Overall I think the weekend seminar went well. The revision segment is always exhausting, even when I'm fully healthy, but I hope it was useful; I think it will be. And the conversation about the poems and the drafts the participants wrote were dense and moving.
This week I might see a bound proof of Accidental Hymn, which will be exciting. Last Friday, on my way to the library, I found Ross Gay's collection Catalog of Unabashed Gratitude in a free pile on my street, also exciting. I've just finished reading Monica Wood's memoir When We Were the Kennedys, about growing up in the papermill town of Mexico, Maine, and I need to send her a note to tell her how much I liked it. Now I'm starting in on an anthology of Wendell Berry's stories and novels. I still need to finish my Aeneid homework.

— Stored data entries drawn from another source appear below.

Definition with_state (s : LeaderState) (l : Loop) : Loop :=
  mkLoop s (l_standing l) (l_marks l) (l_blind l) (l_unconfirmed l) (l_baseline l) (l_hooks l).
Definition with_standing (s : LeaseStanding) (l : Loop) : Loop :=
  mkLoop (l_state l) s (l_marks l) (l_blind l) (l_unconfirmed l) (l_baseline l) (l_hooks l).
Definition with_baseline (b : ContentBaseline.ContentBaseline) (l : Loop) : Loop :=
  mkLoop (l_state l) (l_standing l) (l_marks l) (l_blind l) (l_unconfirmed l) b (l_hooks l).
Definition with_unconfirmed (u : option Z) (l : Loop) : Loop :=
  mkLoop (l_state l) (l_standing l) (l_marks l) (l_blind l) u (l_baseline l) (l_hooks l).
Definition mark_dirty (l : Loop) : Loop :=
  mkLoop (l_state l) (l_standing l) (mark (l_marks l)) (l_blind l) (l_unconfirmed l) (l_baseline l) (l_hooks l).
Definition fire (h : Hook) (l : Loop) : Loop :=
  mkLoop (l_state l) (l_standing l) (l_marks l) (l_blind l) (l_unconfirmed l) (l_baseline l) (l_hooks l ++ [h]).

(** [BlindClock::stamp] and [blind_for]; [UnconfirmedPut::age_at]. *)
Definition stamp (anchor : Z) (l : Loop) : Loop :=
  mkLoop (l_state l) (l_standing l) (l_marks l) (Z.max (l_blind l) anchor) (l_unconfirmed l) (l_baseline l) (l_hooks l).
Definition blind_for (l : Loop) (now : Z) : Z := Z.max 0 (now - l_blind l).
Definition age_at (anchor now : Z) : Z := Z.max 0 (now - anchor).

(** The effects every lose edge has on the shared state, the hooks and the marks. *)
Definition lose_effects (l : Loop) : Loop := mark_dirty (fire HookLose (with_state (on_lose (l_state l)) l)).

Definition maybe_self_fence (blind : Z) (l : Loop) : Loop :=
  if believes (l_standing l) && (SELF_FENCE_AFTER <? blind)
  then with_standing (on_self_fence (l_standing l)) (lose_effects l)
  else l.

Definition observe_held_while_believing (observed_transitions now : Z) (l : Loop) : Loop :=
  let l :=
    if acquired_transitions (l_state l) =? observed_transitions then l
    else fire HookRebound (with_state (on_rebound observed_transitions now (l_state l)) (mark_dirty l)) in
  with_standing (on_observed_held (l_standing l)) l.

(** The acquire edge: state, marks, hook, observation. *)
Definition acquire_edge (transitions now : Z) (l : Loop) : Loop :=
  observe_held_while_believing transitions now
    (fire HookAcquire (mark_dirty (with_state (on_acquire transitions now (l_state l)) l))).

Definition consume_own_commit_evidence (mode : ConsumeMode.ConsumeMode) (led : Z) (f : FetchFacts) (now : Z) (l : Loop) : Loop :=
  let l := stamp led l in
  match mode with
  | ConsumeMode.StampOnly => l
  | ConsumeMode.Restore => acquire_edge (ff_transitions f) now l
  | ConsumeMode.Funnel => observe_held_while_believing (ff_transitions f) now l
  end.
(* ===== verification/StoreManifest.v ===== *)
(** * Store: the chunk manifest

    [src/rio-store/src/manifest.rs]: the byte layout of a path's chunk list, a
    version byte and then one 36-byte entry per chunk.  The limits it is derived
    from are those of [src/rio-common/src/limits.rs] and
    [src/rio-store/src/chunker.rs]. *)

From S2P Require Import Prelude NixBytes NixNar NixNarLs.

#[local] Open Scope Z_scope.

Definition MAX_NAR_SIZE : Z := 4 * 1024 * 1024 * 1024.
Definition FASTCDC_MIN_BYTES : Z := 16 * 1024.
Definition FASTCDC_MAX_BYTES : Z := 256 * 1024.
Definition CHUNK_MIN : Z := FASTCDC_MIN_BYTES.
Definition CHUNK_MAX : Z := FASTCDC_MAX_BYTES.

Record ManifestEntry : Type := mkManifestEntry {
  me_hash : bytes;
  me_size : Z;
}.

Module Manifest.

Definition VERSION : Z := 2.
Definition ENTRY_SIZE : nat := 36.
Definition MAX_CHUNKS : Z := MAX_NAR_SIZE / CHUNK_MIN + MAX_NAR_ENTRIES.

Inductive ManifestError : Type :=
  | Empty
  | UnknownVersion (version : Z)
  | BadLength (body_len : nat)
  | TooManyChunks (count : nat).

Definition entry_encode (e : ManifestEntry) : bytes := me_hash e ++ to_le_bytes 4 (me_size e).

Definition serialize (entries : list ManifestEntry) : bytes := VERSION :: flat_map entry_encode entries.

(** [chunks_exact]: [count] pieces of [size] bytes. *)
Fixpoint chunks_exact (count size : nat) (b : bytes) : list bytes :=
  match count with
  | 0%nat => []
  | S count => take size b :: chunks_exact count size (drop size b)
  end.

Definition entry_decode (chunk : bytes) : ManifestEntry :=
  mkManifestEntry (take 32 chunk) (from_le_bytes (take 4 (drop 32 chunk))).

Definition deserialize (data : bytes) : list ManifestEntry + ManifestError :=
  match data with
  | [] => inr Empty
  | version :: body =>
      if negb (version =? VERSION) then inr (UnknownVersion version)
      else if negb (Nat.eqb (length body mod ENTRY_SIZE) 0) then inr (BadLength (length body))
      else
        let count := (length body / ENTRY_SIZE)%nat in
        if MAX_CHUNKS <? Z.of_nat count then inr (TooManyChunks count)
        else inl (List.map entry_decode (chunks_exact count ENTRY_SIZE body))
  end.

(** A [u64] sum; [total_size_fits] below shows that it cannot wrap. *)
Definition total_size (entries : list ManifestEntry) : Z := fold_right (fun e n => me_size e + n) 0 entries.

(** ** The layout *)

(** A value of the Rust type: a 32-byte array and a [u32]. *)
Definition entry_ok (e : ManifestEntry) : Prop :=
  length (me_hash e) = 32%nat /\ bytes_ok (me_hash e) /\ 0 <= me_size e < 2 ^ 32.

(** The widths that the layout relies on. *)
Definition entry_fits (e : ManifestEntry) : Prop := length (me_hash e) = 32%nat /\ 0 <= me_size e < 2 ^ 32.

Lemma entry_ok_fits es : Forall entry_ok es -> Forall entry_fits es.
Proof. intros Ho. eapply Forall_impl; [exact Ho|]. by intros e (? & _ & ?). Qed.

Lemma entry_encode_length e : entry_fits e -> length (entry_encode e) = ENTRY_SIZE.
Proof. intros (H & _). unfold entry_encode. by rewrite length_app, H, to_le_length. Qed.

Lemma entry_encode_bytes e : entry_ok e -> bytes_ok (entry_encode e).
Proof. intros (_ & H & _). apply Forall_app. split; [done|apply to_le_ok]. Qed.

Lemma entry_decode_encode e : entry_fits e -> entry_decode (entry_encode e) = e.
Proof.
  intros (H & Hs). unfold entry_decode, entry_encode. rewrite <- H, take_app_length, drop_app_length.
  rewrite take_ge by (by rewrite to_le_length). rewrite from_to_le by (cbn; lia). by destruct e.
Qed.

Lemma entry_encode_decode c :
  bytes_ok c -> length c = ENTRY_SIZE -> entry_encode (entry_decode c) = c /\ entry_ok (entry_decode c).
Proof.
  intros Hb Hl. unfold ENTRY_SIZE in Hl. unfold entry_decode, entry_encode, entry_ok. cbn [me_hash me_size].
  assert (H4 : length (take 4 (drop 32 c)) = 4%nat) by (rewrite length_take, length_drop; lia).
  assert (Hb4 : bytes_ok (take 4 (drop 32 c))) by (by apply Forall_take, Forall_drop).
  pose proof (from_le_range _ Hb4) as Hr. rewrite H4 in Hr. split.
  - pose proof (to_from_le _ Hb4) as Ht. rewrite H4 in Ht. rewrite Ht, (take_ge (drop 32 c)) by (rewrite length_drop; lia).
    apply take_drop.
  - split_and!; [rewrite length_take; lia|by apply Forall_take|cbn in Hr; lia..].
Qed.

Lemma flat_map_length es :
  Forall entry_fits es -> length (flat_map entry_encode es) = (length es * ENTRY_SIZE)%nat.
Proof.
  induction 1 as [|e es He _ IH]; cbn [flat_map length]; [done|]. rewrite length_app, IH, entry_encode_length by done. lia.
Qed.

Lemma chunks_exact_encode es :
  Forall entry_fits es -> chunks_exact (length es) ENTRY_SIZE (flat_map entry_encode es) = List.map entry_encode es.
Proof.
  induction 1 as [|e es He _ IH]; cbn [flat_map chunks_exact List.map length]; [done|].
  rewrite <- (entry_encode_length e He) at 1 3. by rewrite take_app_length, drop_app_length, IH.
Qed.

Lemma decode_chunks count b :
  bytes_ok b -> length b = (count * ENTRY_SIZE)%nat ->
  let es := List.map entry_decode (chunks_exact count ENTRY_SIZE b) in
  flat_map entry_encode es = b /\ Forall entry_ok es /\ length es = count.
Proof.
  revert b. induction count as [|count IH]; intros b Hb Hl; cbn [chunks_exact List.map flat_map length].
  { destruct b; [|done]. by split_and!. }
  destruct (IH (drop ENTRY_SIZE b)) as (He & Ho & Hn); [by apply Forall_drop|rewrite length_drop; lia|].
  destruct (entry_encode_decode (take ENTRY_SIZE b)) as [Hc Hk]; [by apply Forall_take|rewrite length_take; lia|].
  rewrite He, Hc, take_drop. split_and!; [done|by constructor|by rewrite Hn].
Qed.

(** What [deserialize] answers, on every byte string. *)
Definition rejects (data : bytes) (e : ManifestError) : Prop :=
  match e with
  | Empty => data = []
  | UnknownVersion v => head data = Some v /\ v <> VERSION
  | BadLength n => head data = Some VERSION /\ length data = S n /\ (n mod ENTRY_SIZE)%nat <> 0%nat
  | TooManyChunks n => head data = Some VERSION /\ length data = S (n * ENTRY_SIZE) /\ MAX_CHUNKS < Z.of_nat n
  end.

Lemma deserialize_serialize es : Forall entry_fits es -> Z.of_nat (length es) <= MAX_CHUNKS -> deserialize (serialize es) = inl es.
Proof.
  intros Ho Hn. unfold deserialize, serialize. rewrite Z.eqb_refl. cbn [negb]. rewrite flat_map_length by done.
  rewrite Nat.Div0.mod_mul, Nat.div_mul by done. cbn [Nat.eqb negb].
  destruct (Z.ltb_spec MAX_CHUNKS (Z.of_nat (length es))); [lia|]. rewrite chunks_exact_encode by done.
  f_equal. rewrite List.map_map. apply list_eq_Forall2, Forall2_fmap_l, Forall_Forall2_diag.
  eapply Forall_impl; [exact Ho|]. apply entry_decode_encode.
Qed.

Lemma deserialize_inl data es :
  bytes_ok data ->
  deserialize data = inl es <-> Forall entry_ok es /\ data = serialize es /\ Z.of_nat (length es) <= MAX_CHUNKS.
Proof.
  intros Hb. unfold deserialize, serialize. split.
  - destruct data as [|v body]; [done|]. apply Forall_cons in Hb as [_ Hb].
    destruct (Z.eqb_spec v VERSION) as [->|]; [|done]. cbn [negb]. destruct (Nat.eqb_spec (length body mod ENTRY_SIZE) 0) as [Hm|]; [|done].
    cbn [negb]. destruct (Z.ltb_spec MAX_CHUNKS (Z.of_nat (length body / ENTRY_SIZE))) as [|Hc]; [done|]. intros Hes.
    destruct (decode_chunks (length body / ENTRY_SIZE) body Hb) as (He & Ho & Hn).
    { pose proof (Nat.div_mod_eq (length body) ENTRY_SIZE). lia. }
    assert (es = List.map entry_decode (chunks_exact (length body / ENTRY_SIZE) ENTRY_SIZE body)) as -> by congruence.
    rewrite He, Hn. by split_and!.
  - intros (Ho & -> & Hn). apply deserialize_serialize; [by apply entry_ok_fits|done].
Qed.

Lemma deserialize_inr data e : deserialize data = inr e <-> rejects data e.
Proof.
  unfold deserialize. destruct data as [|v body]; [destruct e; cbn; naive_solver|].
  destruct (Z.eqb_spec v VERSION) as [->|Hv]; cbn [negb]; [|destruct e; cbn; naive_solver].
  pose proof (Nat.div_mod_eq (length body) ENTRY_SIZE) as Hd.
  destruct (Nat.eqb_spec (length body mod ENTRY_SIZE) 0) as [Hm|Hm]; cbn [negb].
  - rewrite Hm, Nat.add_0_r in Hd. destruct (Z.ltb_spec MAX_CHUNKS (Z.of_nat (length body / ENTRY_SIZE))) as [Hc|Hc].
    + destruct e as [|v|n|n]; cbn [rejects head length]; [naive_solver..| |].
      * split; [done|]. intros (_ & [= <-] & Hn). done.
      * split; [intros H; assert (n = length body / ENTRY_SIZE)%nat as -> by congruence; split_and!; [done|lia|done]|]. intros (_ & [= Hl] & _). by rewrite Hl, Nat.div_mul.
    + destruct e as [|v|n|n]; cbn [rejects head length]; [naive_solver..| |].
      * split; [done|]. intros (_ & [= <-] & Hn). done.
      * split; [done|]. intros (_ & [= Hl] & Hn). rewrite Hl, Nat.div_mul in Hc by done. lia.
  - destruct e as [|v|n|n]; cbn [rejects head length]; [naive_solver..| |].
    + split; [intros [= <-]; done|]. by intros (_ & [= <-] & _).
    + split; [done|]. intros (_ & [= Hl] & _). by rewrite Hl, Nat.Div0.mod_mul in Hm.
Qed.

(** Every list of chunks within the cap has a sum that fits a [u64]. *)
Lemma total_size_fits es :
  Forall entry_ok es -> Z.of_nat (length es) <= MAX_CHUNKS -> 0 <= total_size es < 2 ^ 64.
Proof.
  intros Ho Hn. assert (H : 0 <= total_size es <= Z.of_nat (length es) * 2 ^ 32).
  { clear Hn. induction Ho as [|e es (_ & _ & He) _ IH]; cbn [total_size fold_right length]; [done|]. fold (total_size es). lia. }
  change MAX_CHUNKS with 1310720 in Hn. lia.
Qed.

(** the chunk manifest codec is exact: a byte string is accepted as a list
    of entries if and only if it is the serialization of that list and the list
    is within [MAX_CHUNKS]; every other byte string gets the error of its
    first defect in the order empty, version, length, count; and whatever is
    accepted has a total size that the [u64] sum does not wrap. *)
Theorem manifest_codec_exact data :
  bytes_ok data ->
  (forall es, deserialize data = inl es <->
     Forall entry_ok es /\ data = serialize es /\ Z.of_nat (length es) <= MAX_CHUNKS) /\
  (forall e, deserialize data = inr e <-> rejects data e) /\
  (forall es, deserialize data = inl es -> 0 <= total_size es < 2 ^ 64).
Proof.
  intros Hb. split; [intros es; by apply deserialize_inl|]. split; [apply deserialize_inr|].
  intros es (Ho & _ & Hn)%deserialize_inl; [|done]. by apply total_size_fits.
Qed.

Definition example_manifest : list ManifestEntry :=
  [mkManifestEntry (repeat 170 32) 65536; mkManifestEntry (repeat 187 32) 12345].

Lemma manifest_codec_exact_witness : deserialize (serialize example_manifest) = inl example_manifest.
Proof.
  apply (manifest_codec_exact (serialize example_manifest)).
  - apply Forall_forall. intros x Hx. assert (H : forallb (fun b => (0 <=? b) && (b <? 256)) (serialize example_manifest) = true)
      by (vm_compute; reflexivity).
    apply list_elem_of_In in Hx. rewrite forallb_forall in H. specialize (H x Hx). unfold byte_ok. lia.
  - split_and!; [|reflexivity|vm_compute; discriminate].
    repeat constructor; cbn; lia.
Defined.

End Manifest.
(* ===== verification/StoreValid.v ===== *)
(** * Store: a validated tree can be read back

    What [validate_directory] accepts, and that a tree of validated bodies which
    the bounded walk accepts is one whose regenerated archive every reader
    accepts, with the index that the upload persisted. *)

From stdpp Require Import sorting.
From S2P Require Import Prelude NixBytes NixNar NixNarLs StoreCastore StoreWalk StoreNar.
Import castore.

#[local] Open Scope Z_scope.

(** ** One body *)

Record directory_valid (d : castore.Directory) : Prop := {
  dv_count : Z.of_nat (entry_count d) <= MAX_CASTORE_DIR_ENTRIES;
  dv_names : Forall ls_name_wf (dir_names d ++ file_names d ++ symlink_names d);
  dv_sorted : strictly_sorted (dir_names d) /\ strictly_sorted (file_names d) /\ strictly_sorted (symlink_names d);
  dv_unique : NoDup (dir_names d ++ file_names d ++ symlink_names d);
  dv_dir_digests : Forall (fun e => length (d_digest e) = 32%nat) (directories d);
  dv_file_digests : Forall (fun e => length (f_digest e) = 32%nat) (files d);
  dv_targets : Forall (fun e => target_ok (s_target e) = true) (symlinks d);
}.

Lemma valid_component_ok n : valid_component n = entry_name_ok n.
Proof.
  unfold valid_component, entry_name_ok. by rewrite !negb_orb.
Qed.

Lemma check_sorted_None prev names :
  check_sorted prev names = None <-> Forall ls_name_wf names /\ sorted_after prev names.
Proof.
  revert prev. induction names as [|n names IH]; intros prev; cbn [check_sorted].
  { split; [|done]. intros _. split; [constructor|]. split; [constructor|]. by destruct prev. }
  rewrite Forall_cons, sorted_after_cons, valid_component_ok. unfold ls_name_wf at 1.
  destruct (entry_name_ok n) eqn:Hn; cbn [negb]; [|split; [done|naive_solver]].
  change NAR_MAX_NAME_LEN with MAX_CASTORE_NAME_BYTES. unfold len.
  destruct (Z.ltb_spec MAX_CASTORE_NAME_BYTES (Z.of_nat (length n))) as [|Hl]; [split; [done|lia]|].
  destruct prev as [p|]; [destruct (bytes_ltb p n) eqn:Hp; cbn [negb]|]; rewrite ?IH; intuition (done || lia).
Qed.

Lemma check_digests_None es : check_digests es = None <-> Forall (fun e => length (snd e) = 32%nat) es.
Proof.
  induction es as [|[n d] es IH]; cbn [check_digests]; [done|]. rewrite Forall_cons. cbn.
  destruct (Nat.eqb_spec (length d) 32); cbn [negb]; [rewrite IH|]; naive_solver.
Qed.

Lemma check_targets_None es : check_targets es = None <-> Forall (fun e => target_ok (s_target e) = true) es.
Proof.
  induction es as [|e es IH]; cbn [check_targets]; [done|]. rewrite Forall_cons.
  destruct (target_ok (s_target e)); cbn [negb]; [rewrite IH|]; naive_solver.
Qed.

Lemma check_unique_None seen names :
  check_unique seen names = None <-> NoDup names /\ forall n, n ∈ names -> n ∉ seen.
Proof.
  revert seen. induction names as [|n names IH]; intros seen; cbn [check_unique].
  { split; [|done]. intros _. split; [constructor|set_solver]. }
  rewrite NoDup_cons. case_bool_decide as Hn; [split; [done|set_solver]|]. rewrite IH. set_solver.
Qed.

Lemma first_error_None {E} (checks : list (option E)) : first_error checks = None <-> Forall (eq None) checks.
Proof.
  induction checks as [|[e|] cs IH]; cbn [first_error fold_right]; [done| |].
  - split; [done|]. by inversion 1.
  - rewrite Forall_cons, <- IH. unfold first_error. tauto.
Qed.

Lemma validate_directory_None d : validate_directory d = None <-> directory_valid d.
Proof.
  unfold validate_directory. destruct (Z.ltb_spec MAX_CASTORE_DIR_ENTRIES (Z.of_nat (entry_count d))) as [Hc|Hc].
  { split; [done|]. intros []. lia. }
  rewrite first_error_None, !Forall_cons, Forall_nil. split.
  - intros (H1 & H2 & H3 & H4 & H5 & H6 & H7 & _).
    symmetry in H1, H2, H3, H4, H5, H6, H7. apply check_sorted_None in H1 as [N1 S1], H2 as [N2 S2], H3 as [N3 S3].
    apply check_digests_None in H4, H5. apply check_targets_None in H6. apply check_unique_None in H7 as [Hu _].
    rewrite sorted_after_None in *. rewrite List.Forall_map in H4, H5. constructor; try done. by rewrite !Forall_app.
  - intros [_ Hn (S1 & S2 & S3) Hu H4 H5 H6]. rewrite !Forall_app in Hn. destruct Hn as (N1 & N2 & N3).
    split_and!; [| | | | | | |done]; symmetry; [apply check_sorted_None; by rewrite sorted_after_None..| | | |].
    + apply check_digests_None. by rewrite List.Forall_map.
    + apply check_digests_None. by rewrite List.Forall_map.
    + by apply check_targets_None.
    + apply check_unique_None. split; [done|set_solver].
Qed.

(** ** The children in canonical order *)

#[export] Instance name_le_total : Total name_le.
Proof. intros a b. apply (total bytes_le). Qed.

#[export] Instance name_le_trans : Transitive name_le.
Proof. intros a b c. apply (transitivity (R := bytes_le)). Qed.

Lemma merged_permutation d :
  merged_children d ≡ₚ List.map CDir (directories d) ++ List.map CFile (files d) ++ List.map CSymlink (symlinks d).
Proof. apply merge_sort_Permutation. Qed.

Lemma merged_names_permutation d :
  List.map child_name (merged_children d) ≡ₚ dir_names d ++ file_names d ++ symlink_names d.
Proof.
  rewrite (Permutation_map child_name (merged_permutation d)), !List.map_app, !List.map_map. done.
Qed.

(** Without equal names, the canonical order is strict. *)
Lemma merged_names_after d : NoDup (dir_names d ++ file_names d ++ symlink_names d) -> names_after None (List.map child_name (merged_children d)).
Proof.
  intros Hu. rewrite <- merged_names_permutation in Hu. apply names_after_sorted, sorted_after_None.
  pose proof (StronglySorted_merge_sort name_le
    (List.map CDir (directories d) ++ List.map CFile (files d) ++ List.map CSymlink (symlinks d))) as Hs.
  change (merge_sort _ _) with (merged_children d) in Hs. revert Hu. unfold strictly_sorted.
  induction Hs as [|c cs Hs IH Hc]; cbn [List.map]; [constructor|]. intros [Hn Hu]%NoDup_cons. constructor; [by apply IH|].
  apply Forall_forall. intros n Hin. apply list_elem_of_In, in_map_iff in Hin as (c' & <- & Hin).
  rewrite Forall_forall in Hc. apply list_elem_of_In in Hin. specialize (Hc c' Hin). unfold name_le in Hc.
  destruct (bytes_ltb_total (child_name c) (child_name c')) as [H|[H|H]]; [done| |congruence].
  exfalso. apply Hn. rewrite H. apply list_elem_of_In, in_map. by apply list_elem_of_In.
Qed.

(** ** Reading a validated tree back *)

(** The fields of a body have the ranges of their Rust types. *)
Definition directory_typed (d : castore.Directory) : Prop := Forall (fun e => 0 <= f_size e < 2 ^ 64) (files d).

Definition bodies_valid (dirs : gmap bytes castore.Directory) : Prop :=
  forall k d, dirs !! k = Some d -> directory_typed d /\ validate_directory d = None.

(** What [validate_directory] guarantees of one child. *)
Definition child_ok (c : Child) : Prop :=
  match c with CFile e => 0 <= f_size e < 2 ^ 64 | CSymlink e => raw_ok (s_target e) | CDir _ => True end.

Lemma target_raw t : target_ok t = true -> raw_ok t.
Proof.
  unfold target_ok, raw_ok, len. rewrite negb_true_iff, !orb_false_iff. intros [[_ H] _].
  unfold MAX_CASTORE_TARGET_BYTES, MAX_TARGET_LEN in *. lia.
Qed.

Lemma merged_child_ok d c :
  directory_typed d -> directory_valid d -> c ∈ merged_children d -> child_ok c /\ ls_name_wf (child_name c).
Proof.
  intros Ht Hv Hc. split.
  - rewrite merged_permutation, !elem_of_app in Hc. rewrite !list_elem_of_In, !in_map_iff in Hc.
    destruct Hc as [(e & <- & _)|[(e & <- & He)|(e & <- & He)]]; cbn; [done| |].
    + apply (proj1 (Forall_forall _ _) Ht e). by apply list_elem_of_In.
    + apply target_raw. apply (proj1 (Forall_forall _ _) (dv_targets _ Hv) e). by apply list_elem_of_In.
  - pose proof (dv_names _ Hv) as Hn. rewrite <- merged_names_permutation in Hn.
    apply (proj1 (Forall_forall _ _) Hn). apply list_elem_of_In, in_map. by apply list_elem_of_In.
Qed.

Section Readable.
Context `{H : Blake3}.

Lemma nodes_of_length es : Z.of_nat (length es) <= nodes_of es.
Proof. induction es as [|e es IH]; cbn [length nodes_of fold_right]; [lia|]. fold (nodes_of es). pose proof (nodes_pos (snd e)). lia. Qed.

Lemma nodes_of_elem es e : e ∈ es -> nodes (snd e) <= nodes_of es.
Proof.
  induction es as [|x es IH]; [by intros ?%elem_of_nil|]. cbn [nodes_of fold_right]. fold (nodes_of es).
  pose proof (nodes_of_nonneg es). pose proof (nodes_pos (snd x)). intros [->|Hin]%elem_of_cons; [lia|]. specialize (IH Hin). lia.
Qed.

Lemma depth_of_elem es e : e ∈ es -> (S (depth (snd e)) <= depth_of es)%nat.
Proof.
  induction es as [|x es IH]; [by intros ?%elem_of_nil|]. cbn [depth_of fold_right]. fold (depth_of es).
  intros [->|Hin]%elem_of_cons; [lia|]. specialize (IH Hin). lia.
Qed.

Lemma Forall2_names dirs cs es : Forall2 (denotes_entry dirs) cs es -> List.map fst es = List.map child_name cs.
Proof. induction 1 as [|c e cs es [Hn _] _ IH]; cbn; [done|]. by rewrite Hn, IH. Qed.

So this is where I am, on a dim Monday morning in mid-March: a poet with a four-day-old sinus headache, sitting on her cat-scratched couch, in a little shabby 1940s-built cape, in a quiet neighborhood near a cove, in a little northern city by the sea: sitting here with a pile of books and not enough groceries, after a long weekend of writing and guiding other people into writing. Thinking about raking leaves. Thinking about crocuses. Thinking about what to make for dinner. Thinking about getting my lawnmower sharpened. This poet has never been good at keeping her head in the clouds. She's potato, not soufflé. Fortunately, it's almost time to plant potatoes.